__EXERCISE INSTRUCTIONS__.
Give back every line of the data below exactly.
--- DATA Enclosed Below ---
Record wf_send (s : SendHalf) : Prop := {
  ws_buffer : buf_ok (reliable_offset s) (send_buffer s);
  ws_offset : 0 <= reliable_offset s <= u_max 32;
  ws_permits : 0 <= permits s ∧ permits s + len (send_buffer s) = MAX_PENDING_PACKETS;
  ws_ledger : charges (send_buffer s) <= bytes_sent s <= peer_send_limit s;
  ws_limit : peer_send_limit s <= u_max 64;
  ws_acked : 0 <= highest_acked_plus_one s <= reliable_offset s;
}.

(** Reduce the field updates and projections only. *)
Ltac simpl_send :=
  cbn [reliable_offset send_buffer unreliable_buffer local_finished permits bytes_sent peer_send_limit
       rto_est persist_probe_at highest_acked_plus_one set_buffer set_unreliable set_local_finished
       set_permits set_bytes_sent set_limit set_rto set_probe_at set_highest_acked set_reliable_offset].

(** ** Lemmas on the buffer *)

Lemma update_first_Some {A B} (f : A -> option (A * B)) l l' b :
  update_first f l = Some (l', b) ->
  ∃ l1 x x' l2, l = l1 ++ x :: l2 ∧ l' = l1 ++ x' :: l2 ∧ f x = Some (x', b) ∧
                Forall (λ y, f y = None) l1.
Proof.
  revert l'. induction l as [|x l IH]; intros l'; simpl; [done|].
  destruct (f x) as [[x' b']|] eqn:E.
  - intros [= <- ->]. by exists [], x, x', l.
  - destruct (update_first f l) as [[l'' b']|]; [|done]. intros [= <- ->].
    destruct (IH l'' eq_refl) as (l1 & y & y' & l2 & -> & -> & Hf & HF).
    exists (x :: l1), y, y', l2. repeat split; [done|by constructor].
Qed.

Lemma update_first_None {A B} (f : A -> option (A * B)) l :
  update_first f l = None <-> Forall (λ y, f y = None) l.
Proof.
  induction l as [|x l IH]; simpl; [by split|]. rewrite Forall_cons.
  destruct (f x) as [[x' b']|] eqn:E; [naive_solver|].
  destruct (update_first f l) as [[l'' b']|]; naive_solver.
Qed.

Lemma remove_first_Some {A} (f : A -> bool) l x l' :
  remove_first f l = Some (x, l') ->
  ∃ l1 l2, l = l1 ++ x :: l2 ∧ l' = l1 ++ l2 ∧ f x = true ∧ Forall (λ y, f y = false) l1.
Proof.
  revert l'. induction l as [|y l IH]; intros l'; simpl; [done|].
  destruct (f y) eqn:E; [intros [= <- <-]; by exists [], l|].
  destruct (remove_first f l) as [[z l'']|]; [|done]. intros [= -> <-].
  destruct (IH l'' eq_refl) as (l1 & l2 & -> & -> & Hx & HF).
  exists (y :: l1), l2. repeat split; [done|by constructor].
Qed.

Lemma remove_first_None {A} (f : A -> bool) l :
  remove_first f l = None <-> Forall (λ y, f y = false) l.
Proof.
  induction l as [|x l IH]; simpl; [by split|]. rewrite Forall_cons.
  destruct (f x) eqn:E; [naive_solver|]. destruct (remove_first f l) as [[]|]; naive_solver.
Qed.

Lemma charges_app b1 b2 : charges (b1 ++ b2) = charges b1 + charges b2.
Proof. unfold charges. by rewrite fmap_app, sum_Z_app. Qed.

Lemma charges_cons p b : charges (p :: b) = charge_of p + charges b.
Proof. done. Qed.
--- End of Enclosed DATA ---
__SOLVED PROBLEM__.
Record wf_send (s : SendHalf) : Prop := {
  ws_buffer : buf_ok (reliable_offset s) (send_buffer s);
  ws_offset : 0 <= reliable_offset s <= u_max 32;
  ws_permits : 0 <= permits s ∧ permits s + len (send_buffer s) = MAX_PENDING_PACKETS;
  ws_ledger : charges (send_buffer s) <= bytes_sent s <= peer_send_limit s;
  ws_limit : peer_send_limit s <= u_max 64;
  ws_acked : 0 <= highest_acked_plus_one s <= reliable_offset s;
}.

(** Reduce the field updates and projections only. *)
Ltac simpl_send :=
  cbn [reliable_offset send_buffer unreliable_buffer local_finished permits bytes_sent peer_send_limit
       rto_est persist_probe_at highest_acked_plus_one set_buffer set_unreliable set_local_finished
       set_permits set_bytes_sent set_limit set_rto set_probe_at set_highest_acked set_reliable_offset].

(** ** Lemmas on the buffer *)

Lemma update_first_Some {A B} (f : A -> option (A * B)) l l' b :
  update_first f l = Some (l', b) ->
  ∃ l1 x x' l2, l = l1 ++ x :: l2 ∧ l' = l1 ++ x' :: l2 ∧ f x = Some (x', b) ∧
                Forall (λ y, f y = None) l1.
Proof.
  revert l'. induction l as [|x l IH]; intros l'; simpl; [done|].
  destruct (f x) as [[x' b']|] eqn:E.
  - intros [= <- ->]. by exists [], x, x', l.
  - destruct (update_first f l) as [[l'' b']|]; [|done]. intros [= <- ->].
    destruct (IH l'' eq_refl) as (l1 & y & y' & l2 & -> & -> & Hf & HF).
    exists (x :: l1), y, y', l2. repeat split; [done|by constructor].
Qed.

Lemma update_first_None {A B} (f : A -> option (A * B)) l :
  update_first f l = None <-> Forall (λ y, f y = None) l.
Proof.
  induction l as [|x l IH]; simpl; [by split|]. rewrite Forall_cons.
  destruct (f x) as [[x' b']|] eqn:E; [naive_solver|].
  destruct (update_first f l) as [[l'' b']|]; naive_solver.
Qed.

Lemma remove_first_Some {A} (f : A -> bool) l x l' :
  remove_first f l = Some (x, l') ->
  ∃ l1 l2, l = l1 ++ x :: l2 ∧ l' = l1 ++ l2 ∧ f x = true ∧ Forall (λ y, f y = false) l1.
Proof.
  revert l'. induction l as [|y l IH]; intros l'; simpl; [done|].
  destruct (f y) eqn:E; [intros [= <- <-]; by exists [], l|].
  destruct (remove_first f l) as [[z l'']|]; [|done]. intros [= -> <-].
  destruct (IH l'' eq_refl) as (l1 & l2 & -> & -> & Hx & HF).
  exists (y :: l1), l2. repeat split; [done|by constructor].
Qed.

Lemma remove_first_None {A} (f : A -> bool) l :
  remove_first f l = None <-> Forall (λ y, f y = false) l.
Proof.
  induction l as [|x l IH]; simpl; [by split|]. rewrite Forall_cons.
  destruct (f x) eqn:E; [naive_solver|]. destruct (remove_first f l) as [[]|]; naive_solver.
Qed.

Lemma charges_app b1 b2 : charges (b1 ++ b2) = charges b1 + charges b2.
Proof. unfold charges. by rewrite fmap_app, sum_Z_app. Qed.

Lemma charges_cons p b : charges (p :: b) = charge_of p + charges b.
Proof. done. Qed.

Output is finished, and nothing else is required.